*WORK INSTRUCTIONS*. In the records below, count the lines that have "most" and answer with the number alone.
START EXTRACTED ENTRIES
(** C5. For every non-empty collection of outcome records: the reported
    success rate lies in [0, 100]; the three latency statistics depend on
    the successful records only; with at least one successful record the
    reported average lies between the reported minimum and maximum; with
    no successful record all three are 0.

    The rate and the mean are exact in [analyze_results], where the
    source computes them in binary64. The two bounds are therefore proved
    as well (a) when the rate or the mean carries any error below 0.005
    before it is rounded to two decimals, and (b) for the rate and the
    mean computed with rounded operations on the rounded latencies, for
    every rounding [fl] of relative error at most [2^-53], when the [n]
    successful latencies are at most [M] in absolute value with
    [(n + 3) M <= 10^13]. The reported floats are the floats nearest to
    the two-decimal numbers compared here, in the same order. *)
Theorem latency_statistics (self : tester) (now : string) (w : world) :
  results w ≠ [] →
  Forall outcome_record (results w) →
  let successful := filter (λ r, success r = true) (results w) in
  let times := response_time_ms <$> successful in
  ∃ a, (analyze_results self now w).1 = Some a ∧
    (0 <= success_rate_percent a <= 100)%Q ∧
    (∀ w', results w' ≠ [] →
       filter (λ r, success r = true) (results w') = successful →
       ∃ a', (analyze_results self now w').1 = Some a' ∧
         avg_response_time_ms a' = avg_response_time_ms a ∧
         min_response_time_ms a' = min_response_time_ms a ∧
         max_response_time_ms a' = max_response_time_ms a) ∧
    (times ≠ [] →
       (min_response_time_ms a <= avg_response_time_ms a
        <= max_response_time_ms a)%Q) ∧
    (times = [] →
       (avg_response_time_ms a == 0)%Q ∧ (min_response_time_ms a == 0)%Q ∧
       (max_response_time_ms a == 0)%Q) ∧
    (∀ d : Q, (Qabs d < 1 # 200)%Q →
       (0 <= Py.round (success_rate (results w) + d) 2 <= 100)%Q ∧
       (times ≠ [] →
          (min_response_time_ms a <= Py.round (avg_response_time times + d) 2
           <= max_response_time_ms a)%Q)) ∧
    (∀ fl : Q → Q, Rounded.rounding fl →
       (0 <= Py.round (Rounded.rate fl (Py.len successful)
                         (Py.len (results w))) 2 <= 100)%Q ∧
       (∀ M : Q, (1 <= M)%Q →
          Forall (λ x, (Qabs x <= M)%Q) times →
          ((Py.len times + 3) * M <= 10000000000000)%Q →
          times ≠ [] →
          (min_response_time_ms a
           <= Py.round (Rounded.mean fl (fl <$> times)) 2
           <= max_response_time_ms a)%Q)).
Proof.
  intros Hne Hrec successful times.
  pose proof (outcome_records_decimals _ Hrec) as Hdec.
  fold successful in Hdec. fold times in Hdec.
  rewrite (analyze_results_nonempty _ _ _ Hne).
  eexists. split; [done|]. simpl. fold successful. fold times.
  pose proof (success_rate_bounds _ Hne) as [Hr0 Hr100].
  assert (∀ y, times ≠ [] →
            (Qabs (y - avg_response_time times) < 1 # 200)%Q →
            (min_response_time times <= Py.round y 2
             <= max_response_time times)%Q) as Hnear.
  { intros y Htimes Hy. destruct times as [|x l]; [done|].
    pose proof (avg_response_time_bounds x l) as [Hlo Hhi].
    destruct (min_spec x l) as [Hmin _]. destruct (max_spec x l) as [Hmax _].
    rewrite Forall_forall in Hdec.
    apply Qabs_Qlt_condition in Hy as [Hy1 Hy2].
    split; [apply round_ge_near|apply round_le_near]; auto; lra. }
  split_and!.
  - by apply (round_ge (inject_Z 0)); [apply decimals_Z|].
  - by apply (round_le (inject_Z 100)); [apply decimals_Z|].
  - intros w' Hne' Hsame.
    rewrite (analyze_results_nonempty _ _ _ Hne').
    eexists. split; [done|]. simpl. by rewrite Hsame.
  - intros Htimes. destruct times as [|x l]; [done|].
    by apply reported_avg_bounds.
  - intros ->. done.
  - intros d Hd. apply Qabs_Qlt_condition in Hd as [Hd1 Hd2]. split_and!.
    + apply (round_ge_near (inject_Z 0)); [apply (decimals_Z 2)|].
      change (inject_Z 0) with 0%Q. lra.
    + apply (round_le_near (inject_Z 100)); [apply (decimals_Z 2)|].
      change (inject_Z 100) with 100%Q. lra.
    + intros Htimes. apply Hnear; [done|].
      apply Qabs_Qlt_condition.
      split; [|]; lra.
  - intros fl Hfl. destruct unit_roundoff_small as (Hu0 & Hu1 & _).
    split.
    + destruct (rounded_rate_bounds fl _ Hu0 Hfl (Py.len successful)
                  (Py.len (results w)) Hu1) as [Hlo Hhi].
      { split; [apply len_nonneg|]. apply len_le, length_filter. }
      { by apply len_pos. }
      split.
      * apply (round_ge_near (inject_Z 0)); [apply (decimals_Z 2)|].
        change (inject_Z 0) with 0%Q. lra.
      * apply (round_le_near (inject_Z 100)); [apply (decimals_Z 2)|].
        change (inject_Z 100) with 100%Q. lra.
    + intros M HM Hbound Hsize Htimes. apply Hnear; [done|].
      by apply (rounded_mean_near fl times M).
Qed.

Lemma sample_outcome_records : Forall outcome_record [ok_record; timeout_record].
Proof.
  repeat constructor.
  - by exists (Tester "K" 3), "2025-06-01T12:00:00",
              (Response 0.12345 200 (Json (Some "OK") (Some 20%nat) None)), 1%Z.
  - by exists (Tester "K" 3), "2025-06-01T12:00:00",
              (TransportRaises "timed out"), 2%Z.
Qed.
END EXTRACTED ENTRIES
*WRITTEN ANSWER*. 2